Junior Research Scientist
Lyogenkaya A. A.
2nd cat. Engineer

Main directions of studies

First-principles calculations of the electronic structure and magnetic properties of metallic systems and semiconductors.

Theoretical studies of magnetic structure of solids.

Ab initio calculations of equations of states and thermodynamical properties of solids.

Analysis of hybridisation effects in their relation with stability,
elastic, and magnetic properties.
 

Main principal results, recently obtained:

Giant orbital diamagnetism was discovered in metals and compounds, related to topological FS transitions.

Anisotropic magnetic susceptibility of HCP transition metals was calculated ab initio.

Theoretically studied anisotropic magnetic properties of HCP iron in the Earth inner core, and its possible relation to the seismic anisotropy of Earth.

Theoretical investigations of electronic structure, stability, magnetic and electro-chemical properties of potential lithium batteries based on Mn oxides.

Analysis of elastic properties of super hard materials, such as transition metals dioxides and dodecaborides.

The study of nature of strong magnetovolume effects in highly enhanced itinerant paramagnets and weak ferromagnets, based on 3d-elements, rare-earths and actinides.

Theoretical investigations of magnetic properties of new iron-based superconductors LaFeAsO(F) and FeSe(Te).

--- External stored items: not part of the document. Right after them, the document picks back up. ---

(** The second copy opens its transaction while the first is open: it cannot record the command, and
    when the first has committed it finds it recorded. *)
Lemma second_copy_waits new_id ks t' :
  @intake_statement sample_env sample_report_contracts new_id empty_db (Delivering sample_command 1) = Some (ks, t') ->
  ~ free sample_protocol [Some first_claimed; Some (Delivering sample_command 1)] 1 ks
  /\ after new_id first_committed (Delivering sample_command 1) = Repeated (Deliver sample_command) 1.
Proof.
  intros Hnext. vm_compute in Hnext. injection Hnext as <- <-. split; [|by vm_compute].
  intros Hf. specialize (Hf 0 (InboxKey 7%N)). discriminate Hf; [by left|].
  exists first_claimed. split; [done|]. vm_compute. eauto.
Qed.

Definition first_events : list (Event (T := Session)) :=
  [Begins 0 (Delivering sample_command 0); Begins 1 (Delivering sample_command 1); Commits 0 first_answered;
   Commits 1 (Repeated (Deliver sample_command) 1)].

Lemma first_run : run sample_protocol (mk_sessions empty_db []) first_events (mk_sessions first_committed [None; None]).
Proof.
  assert (forall ts i, free sample_protocol ts i []) as Hnil by (by intros ts i j k []%not_elem_of_nil).
  assert (forall t ks, free sample_protocol [Some t; Some (Delivering sample_command 1)] 0 ks) as Hfirst.
  { intros t ks [|[|j]] k _ (u & Hj & Hu); [done| |done]. injection Hj as <-.
    by apply (@opening_free sample_env sample_report_contracts) in Hu. }
  pose proof (run_start sample_protocol (mk_sessions empty_db [])) as R.
  eapply run_step in R; [|by apply (event_begin sample_protocol _ [] (Delivering sample_command 0))].
  eapply run_step in R; [|eapply (event_statement sample_protocol _ _ 0 _ _ first_claimed);
    [done|exists 0%N; by vm_compute|by intros [|j] k _ (u & Hj & _)]].
  eapply run_step in R; [|by apply (event_begin sample_protocol _ [Some first_claimed] (Delivering sample_command 1))].
  eapply run_step in R; [|eapply (event_statement sample_protocol _ _ 0 _ _ first_stored);
    [done|exists 20%N; by vm_compute|apply Hfirst]].
  eapply run_step in R; [|eapply (event_statement sample_protocol _ _ 0 _ _ first_answered);
    [done|exists 21%N; by vm_compute|apply Hfirst]].
  eapply run_step in R; [|by eapply (event_commit sample_protocol _ _ 0 first_answered)].
  eapply run_step in R; [|eapply (event_statement sample_protocol _ _ 1 _ _ (Repeated (Deliver sample_command) 1));
    [done|exists 0%N; by vm_compute|done]].
  eapply run_step in R; [|by eapply (event_commit sample_protocol _ _ 1 (Repeated (Deliver sample_command) 1))].
  exact R.
Qed.


End Intake.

Detailed calculations of electronic structures, elastic and magnetic properties of rare-earth hexaborides and dodecaborides have been performed.

Theoretical methods:

  • We use modern methods of computational and theoretical solid state physics for ab initio calculations of band structures within Density Functional Theory, including linearized muffin-tin method in atomic sphere approximation LMTO-ASA, and a full potential FP-LMTO method.
  • Also the augmented spherical wave method (ASW) and ab initio pseudopotentials were employed.
  • LMTO-ASA and FP-LMTO are modified to take into account the effect of external magnetic fields in the framework of ab initio DFT calculations.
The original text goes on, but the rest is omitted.